Sansa ships with a schema mapper to convert SPARQL result sets to DataFrames having the appropriate datatypes.

The RDD-to-DataFrame conversion comprises the following steps:

  • Configuration of a schema mapper
  • Using the schema mapper to create a schema mapping
  • Applying the schema mapping to an RDD in order to obtain the DataFrame
import scala.collection.JavaConverters._
import net.sansa_stack.query.spark._
import net.sansa_stack.rdf.spark.partition._

val triplesString =
"""<urn:s1> <urn:p> "2021-02-25T16:30:12Z"^^<http://www.w3.org/2001/XMLSchema#dateTime> .
  |<urn:s2> <urn:p> "2021-02-26"^^<http://www.w3.org/2001/XMLSchema#date> .
  |<urn:s3> <urn:p> "5"^^<http://www.w3.org/2001/XMLSchema#int> .
  |<urn:s4> <urn:p> "6"^^<http://www.w3.org/2001/XMLSchema#long> .
  |      """.stripMargin

val it = RDFDataMgr.createIteratorTriples(IOUtils.toInputStream(triplesString, "UTF-8"), Lang.NTRIPLES, "http://example.org/").asScala.toSeq
var graphRdd: RDD[org.apache.jena.graph.Triple] = spark.sparkContext.parallelize(it)


val qef = graphRdd.verticalPartition(RdfPartitionerDefault).sparqlify

val resultSet = qef.createQueryExecution("SELECT ?o { ?s ?p ?o }")
  .execSelectSpark()

val schemaMapping = RddOfBindingsToDataFrameMapper
  .configureSchemaMapper(resultSet)
  .setTypePromotionStrategy(TypePromoterImpl.create())
  .setVarToFallbackDatatype((v: Var) => null)
  .createSchemaMapping
 val df = RddOfBindingsToDataFrameMapper.applySchemaMapping(resultSet.getBindings, schemaMapping)

df.show(20)

}

The output is a table with column names having generally the pattern ${varName}_${localNameOfDatatypeIri}. If for a variable there exists just a single column then the column name is the var name.

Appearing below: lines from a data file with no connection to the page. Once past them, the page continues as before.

(** ** Reshuffling *)

Lemma reshuffleFromDiscards_eq e gid s :
  _reshuffleFromDiscards e gid s =
  if 2 <=? ePreview.length (moves (gameAt s gid))
  then Ok ((), setGame gid (reshuffled e (gameAt s gid)) s)
  else Revert "No cards left to reshuffle".
Proof.
  unfold _reshuffleFromDiscards. mrun.
  destruct (Z.leb_spec 2 (ePreview.length (moves (gameAt s gid)))) as [Hn|Hn]; [|done].
  erewrite bind_Ok_eq by (apply slice_eq; lia).
  mrun. rewrite !gameAt_setGame_eq, !setGame_setGame.
  unfold reshuffled, piles, ePreview.shuffle, ePreview.append, ePreview.newEList.
  change (Z.to_nat 0) with 0%nat. rewrite drop_0, Z.sub_0_r. reflexivity.
Qed.

(** ** Forced draws *)

Lemma forceDrawOne_Ok e gid p s r :
  forceDrawOne e gid p s = Ok r →
  let g := gameAt s gid in
  ∃ g1 c,
    ((deckIndex g < ePreview.length (deck g) ∧ g1 = g)
     ∨ (ePreview.length (deck g) ≤ deckIndex g
        ∧ 2 ≤ ePreview.length (moves g) ∧ g1 = reshuffled e g))
    ∧ 0 ≤ deckIndex g1
    ∧ deck g1 !! Z.to_nat (deckIndex g1) = Some c
    ∧ r = ((), setHand gid p (handAt s gid p ++ [c])
                 (setGame gid (set_deckIndex (deckIndex g1 + 1) g1) s)).
Proof.
  unfold forceDrawOne. mrun.
  destruct (Z.leb_spec (ePreview.length (deck (gameAt s gid)))
                       (deckIndex (gameAt s gid))) as [Hex|Hex].
  - rewrite (bind_Ok (_reshuffleFromDiscards e gid)).
    intros (u & s1 & Hre & H). rewrite reshuffleFromDiscards_eq in Hre.
    destruct (Z.leb_spec 2 (ePreview.length (moves (gameAt s gid)))); [|done].
    injection Hre as <- <-. revert H. mrun. rewrite gameAt_setGame_eq.
    rewrite bind_Ok. intros (c & s2 & Hget & H).
    apply getEuint256_Ok in Hget as (c' & Hpos & Hc & [= -> ->]).
    revert H. mrun. rewrite gameAt_setGame_eq, setGame_setGame. skip_writes.
    intros [= <-]. exists (reshuffled e (gameAt s gid)), c'. eauto 10.
  - mrun. rewrite bind_Ok. intros (c & s2 & Hget & H).
    apply getEuint256_Ok in Hget as (c' & Hpos & Hc & [= -> ->]).
    revert H. mrun. skip_writes. intros [= <-].
    exists (gameAt s gid), c'. eauto 10.
Qed.

Lemma piles_eta g : piles (deck g) (deckIndex g) (moves g) g = g.
Proof. by destruct g. Qed.

Lemma drew_refl gid p s : drew gid p [] s s.
Proof.
  repeat split; try done.
  - exists (deck (gameAt s gid)), (deckIndex (gameAt s gid)), (moves (gameAt s gid)).
    by rewrite piles_eta.
  - by rewrite app_nil_r.
Qed.

Lemma drew_trans gid p cs1 cs2 s1 s2 s3 :
  drew gid p cs1 s1 s2 → drew gid p cs2 s2 s3 → drew gid p (cs1 ++ cs2) s1 s3.
Proof.
  intros (Hm1 & (d1 & di1 & m1 & Hg1) & Hh1 & Hc1 & Hp1)
         (Hm2 & (d2 & di2 & m2 & Hg2) & Hh2 & Hc2 & Hp2).
  split_and!.
  - eapply modifies_trans; eassumption.
  - exists d2, di2, m2. rewrite Hg2, Hg1. reflexivity.
  - rewrite Hh2, Hh1. by rewrite app_assoc.
  - intros. by rewrite Hc2, Hc1.
  - intros. by rewrite Hp2, Hp1.
Qed.

Lemma conserves_refl g : pileInv g → conserves [] g g.
Proof. intros HI. split_and!; done. Qed.

Lemma conserves_trans cs1 cs2 g1 g2 g3 :
  conserves cs1 g1 g2 → conserves cs2 g2 g3 → conserves (cs1 ++ cs2) g1 g3.
Proof.
  intros (H1 & _ & E1) (H2 & I & E2). repeat split; try apply I.
  - rewrite <- H1, <- H2. by rewrite <- !app_assoc.
  - intros. apply E1, E2. done.
  - intros. apply E2, E1. done.
Qed.

Lemma last_take_snoc (l : list Z) x :
  last l = Some x → take (Z.to_nat (ePreview.length l - 1)) l ++ [x] = l.
Proof.
  intros (l' & ->)%last_Some. unfold ePreview.length.
  rewrite length_app. simpl.
  replace (Z.to_nat _) with (length l') by lia.
  by rewrite take_app_length.
Qed.

Lemma forceDrawOne_drew e gid p s s' :
  forceDrawOne e gid p s = Ok ((), s') →
  ∃ c, drew gid p [c] s s'
       ∧ (validEnv e → pileInv (gameAt s gid) →
          conserves [c] (gameAt s gid) (gameAt s' gid)).
Proof.
  intros H. apply forceDrawOne_Ok in H as (g1 & c & Hcase & Hpos & Hc & [= ->]).
  exists c. split.
  - split_and!; try done.
    + eapply modifies_trans; [apply modifies_setGame|by apply modifies_setHand].
    + skip_writes. rewrite gameAt_setGame_eq.
      destruct Hcase as [[_ ->]|(_ & _ & ->)].
      * exists (deck (gameAt s gid)), (deckIndex (gameAt s gid) + 1), (moves (gameAt s gid)).
        by destruct (gameAt s gid).
      * exists (deck (reshuffled e (gameAt s gid))),
          (deckIndex (reshuffled e (gameAt s gid)) + 1),
          (moves (reshuffled e (gameAt s gid))).
        reflexivity.
    + by rewrite handAt_setHand_eq.
  - intros He [Hdi Htop]. skip_writes. rewrite gameAt_setGame_eq.
    destruct Hcase as [[Hlt ->]|(Hex & Hm & ->)].
    + repeat split; simpl; try done; try lia.
      unfold drawPile. simpl.
      replace (Z.to_nat (deckIndex (gameAt s gid) + 1))
        with (S (Z.to_nat (deckIndex (gameAt s gid)))) by lia.
      by rewrite (drop_S _ _ _ Hc).
    + simpl in Hc. change (Z.to_nat 0) with 0%nat in Hc.
      assert (Hne : moves (gameAt s gid) ≠ []).
      { intros E. rewrite E in Hm. simpl in Hm. unfold ePreview.length in Hm. simpl in Hm. lia. }
      specialize (Htop Hne).
      repeat split; simpl; try done; try lia.
      * unfold drawPile at 1 2. simpl. change (Z.to_nat (0 + 1)) with 1%nat.
        rewrite (drop_ge (deck _)) by (unfold ePreview.length in Hex; lia).
        simpl. rewrite app_comm_cons.
        rewrite <- (drop_S _ _ _ Hc), drop_0.
        rewrite (He _). by rewrite last_take_snoc.
      * apply lookup_lt_Some in Hc. unfold ePreview.length in *. lia.
Qed.

Lemma forceDrawLoop_drew e gid p n s s' :
  forceDrawLoop e gid p n s = Ok ((), s') →
  ∃ cs, length cs = n ∧ drew gid p cs s s'
        ∧ (validEnv e → pileInv (gameAt s gid) →
           conserves cs (gameAt s gid) (gameAt s' gid)).
Proof.
  revert s. induction n as [|n IH]; intros s; simpl.
  - intros [= <-]. exists []. split; [done|]. split; [apply drew_refl|].
    intros. by apply conserves_refl.
  - rewrite bind_Ok. intros ([] & s1 & H1 & H2).
    apply forceDrawOne_drew in H1 as (c & Hd1 & Hc1).
    apply IH in H2 as (cs & Hlen & Hd2 & Hc2).
    exists ([c] ++ cs). split; [simpl; lia|]. split; [eapply drew_trans; eassumption|].
    intros He Hp. specialize (Hc1 He Hp).
    eapply conserves_trans; [done|]. apply Hc2; [done|]. apply Hc1.
Qed.

Lemma forceDrawCards_Ok e gid p n s s' :
  _forceDrawCards e gid p n s = Ok ((), s') →
  ∃ s1 cs, length cs = Z.to_nat n ∧ drew gid p cs s s1
           ∧ (validEnv e → pileInv (gameAt s gid) →
              conserves cs (gameAt s gid) (gameAt s1 gid))
           ∧ s' = setPenalty gid p false (setCalledUno gid p false s1).
Proof.
  unfold _forceDrawCards. rewrite bind_Ok. intros ([] & s1 & H1 & H2).
  apply forceDrawLoop_drew in H1 as (cs & Hlen & Hd & Hc).
  revert H2. mrun. intros [= <-]. eauto 10.
Qed.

+----------+-------------------+------+
|    o_date|         o_datetime|o_long|
+----------+-------------------+------+
|      null|2021-02-25 17:30:12|  null|
|2021-02-26|               null|  null|
|      null|               null|     6|
|      null|               null|     5|
+----------+-------------------+------+
  • Note that the integer and long values (5 and 6) ended up in the same column. This is because a type promoter was provided. The type promoter gets to see all used datatypes and can freely remap them.
  • If a datatype of a variable could not be mapped to an appropriate Spark datatype, then the callback provided by .setVarToFallbackDatatype((v: Var) => stringOrNull) is consulted. A fallback of null omits values of that type (i.e. there won’t be a table column for those). Using the fallback xsd:string ((v: Var) -> XSD.xstring.getURI()) will attempt to convert any unsupported datatype to a string value (typically via Object::toString).